• _Activity_: Give the lines again exactly, from the one holding "List.map string_of_list_ascii" to the last line of the listing below, both ends included and nothing added.

******************************

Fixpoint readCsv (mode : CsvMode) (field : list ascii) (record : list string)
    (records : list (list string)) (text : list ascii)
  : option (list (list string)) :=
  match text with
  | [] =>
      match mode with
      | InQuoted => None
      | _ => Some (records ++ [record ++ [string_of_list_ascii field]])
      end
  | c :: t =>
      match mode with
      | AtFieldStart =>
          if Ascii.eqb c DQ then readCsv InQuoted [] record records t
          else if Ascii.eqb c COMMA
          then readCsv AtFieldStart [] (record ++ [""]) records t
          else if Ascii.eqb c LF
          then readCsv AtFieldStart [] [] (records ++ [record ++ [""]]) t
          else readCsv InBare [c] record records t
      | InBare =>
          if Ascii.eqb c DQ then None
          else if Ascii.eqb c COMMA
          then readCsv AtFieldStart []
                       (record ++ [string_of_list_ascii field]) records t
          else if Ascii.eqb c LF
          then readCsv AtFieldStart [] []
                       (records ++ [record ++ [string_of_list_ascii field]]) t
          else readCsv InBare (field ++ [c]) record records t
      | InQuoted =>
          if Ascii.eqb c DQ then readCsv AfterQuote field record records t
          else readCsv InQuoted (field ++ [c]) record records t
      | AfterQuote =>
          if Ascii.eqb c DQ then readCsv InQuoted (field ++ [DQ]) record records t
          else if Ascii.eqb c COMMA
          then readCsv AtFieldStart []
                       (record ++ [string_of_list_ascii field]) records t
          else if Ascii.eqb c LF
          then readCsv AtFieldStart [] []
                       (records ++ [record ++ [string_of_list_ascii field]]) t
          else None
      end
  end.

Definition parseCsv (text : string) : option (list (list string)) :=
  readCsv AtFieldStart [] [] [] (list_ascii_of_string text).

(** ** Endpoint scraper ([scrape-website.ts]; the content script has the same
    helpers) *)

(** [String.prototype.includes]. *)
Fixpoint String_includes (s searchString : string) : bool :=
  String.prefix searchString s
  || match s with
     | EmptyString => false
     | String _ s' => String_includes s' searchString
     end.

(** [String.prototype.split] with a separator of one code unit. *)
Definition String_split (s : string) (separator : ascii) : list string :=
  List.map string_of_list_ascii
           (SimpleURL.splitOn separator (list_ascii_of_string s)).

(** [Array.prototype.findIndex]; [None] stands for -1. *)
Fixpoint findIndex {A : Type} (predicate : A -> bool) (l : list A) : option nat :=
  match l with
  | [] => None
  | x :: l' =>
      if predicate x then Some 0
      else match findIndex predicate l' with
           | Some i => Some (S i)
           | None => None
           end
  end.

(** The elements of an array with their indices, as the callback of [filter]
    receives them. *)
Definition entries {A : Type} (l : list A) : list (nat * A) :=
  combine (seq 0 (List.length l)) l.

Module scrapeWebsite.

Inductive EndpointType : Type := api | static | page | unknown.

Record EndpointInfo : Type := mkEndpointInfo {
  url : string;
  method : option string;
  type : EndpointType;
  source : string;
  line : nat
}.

******************************

• _Result_:
  List.map string_of_list_ascii
           (SimpleURL.splitOn separator (list_ascii_of_string s)).

(** [Array.prototype.findIndex]; [None] stands for -1. *)
Fixpoint findIndex {A : Type} (predicate : A -> bool) (l : list A) : option nat :=
  match l with
  | [] => None
  | x :: l' =>
      if predicate x then Some 0
      else match findIndex predicate l' with
           | Some i => Some (S i)
           | None => None
           end
  end.

(** The elements of an array with their indices, as the callback of [filter]
    receives them. *)
Definition entries {A : Type} (l : list A) : list (nat * A) :=
  combine (seq 0 (List.length l)) l.

Module scrapeWebsite.

Inductive EndpointType : Type := api | static | page | unknown.

Record EndpointInfo : Type := mkEndpointInfo {
  url : string;
  method : option string;
  type : EndpointType;
  source : string;
  line : nat
}.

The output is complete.